Well, Spider-Man does what he always does. He just... swings around a city of ten million people until he finds the Rhino. Hey, those one-in-a-million chances always come good, don't they! He fights the Rhino. Spider-Man lost the fight last time. But this time he packed his special webbing that freezes anything. He freezes the Rhino, webs him up, and returns to the Bugle with photos.
By the time he gets there, presumably a few minutes later, Jonah already has a newspaper on his desk with a photo of the captured Rhino. He tells Peter that he can't use the photos, they're too old.
Again... W T F? Within a few minutes of Peter taking the photos and leaving the scene, somebody else has found the Rhino, taken photos, sold 'em to a paper, which has redone its front page and printed a new edition, beating Peter to the punch? Noooo! And again. NOOOOOOOOOO!
Oh, yeah, they already rescued the kid... although there was no sign of him during the battle with the Rhino. Again. WTF? Somebody hired the Rhino to kidnap a kid (it says on the back cover that he was working for somebody else). Then they didn't rush the kid off to somewhere safe. No, they left the kid along with the Rhino. The Rhino. A high-profile violent moron super-villain. Why, why, why does that seem like a sensible plan? How? Why?
The first of these two books was written by Jennifer Frantz, this one by Jennifer Christie. But surely there cannot be two such incompetent, incapable, ill-qualified Jennifers running around at HarperCollins scribbling out such pointless drivel.
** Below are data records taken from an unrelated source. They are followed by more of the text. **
(** ** The macro interpreter *)

(** C5.  A separator token [,] or [|] is emitted as a plain text span
    and arms [repeatMacro]; when it is armed, a token with no case of the
    [switch] re-prefixes the remaining line (that token included) with
    [lastMacro] and a space, disarms the flag and emits nothing. *)
Theorem lineStep_separator_repeat : forall parseLineRec p st tok rest,
  nextToken (line st) = Ok (tok, rest) ->
  (isSeparator tok = true ->
   lineStep parseLineRec p st =
   Ok (Continue p (mkLineState rest (res st ++ [textSpan tagPlain tok false]) (lastMacro st) true))) /\
  (~ In tok macroCases -> isSeparator tok = false -> tok <> "" -> repeatMacro st = true ->
   lineStep parseLineRec p st =
   Ok (Continue p (mkLineState (lastMacro st ++ " " ++ line st) (res st) (lastMacro st) false))).
Proof.
  intros parseLineRec p st tok rest Htok.
  unfold lineStep. rewrite Htok. cbn [bind].
  split.
  - intros Hsep. unfold isSeparator in Hsep.
    apply orb_true_iff in Hsep as [E|E]; apply String.eqb_eq in E; subst tok; reflexivity.
  - intros Hn Hsep Hne Hrep. rewrite Hsep, Hrep.
    repeat match goal with
    | |- context [tok =? ?s] =>
        destruct (String.eqb_spec tok s);
        [ subst tok; exfalso; first [ apply Hne; reflexivity | apply Hn; cbn [macroCases In]; repeat (first [left; reflexivity | right]) ] | ]
    end.
    reflexivity.
Qed.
Surely Jennifer was married and took on a new surname.
If so, could her new husband not have done anything to stop this atrocity, this second book which piled injury upon... well, the earlier injury. Oh sweet Angels of mercy, please we implore you. Do not let this woman ever write another book.
The ratings, they do not go low enough. We've already bottomed-out at a half-web, and can go no further. But trust me, this story deserves less.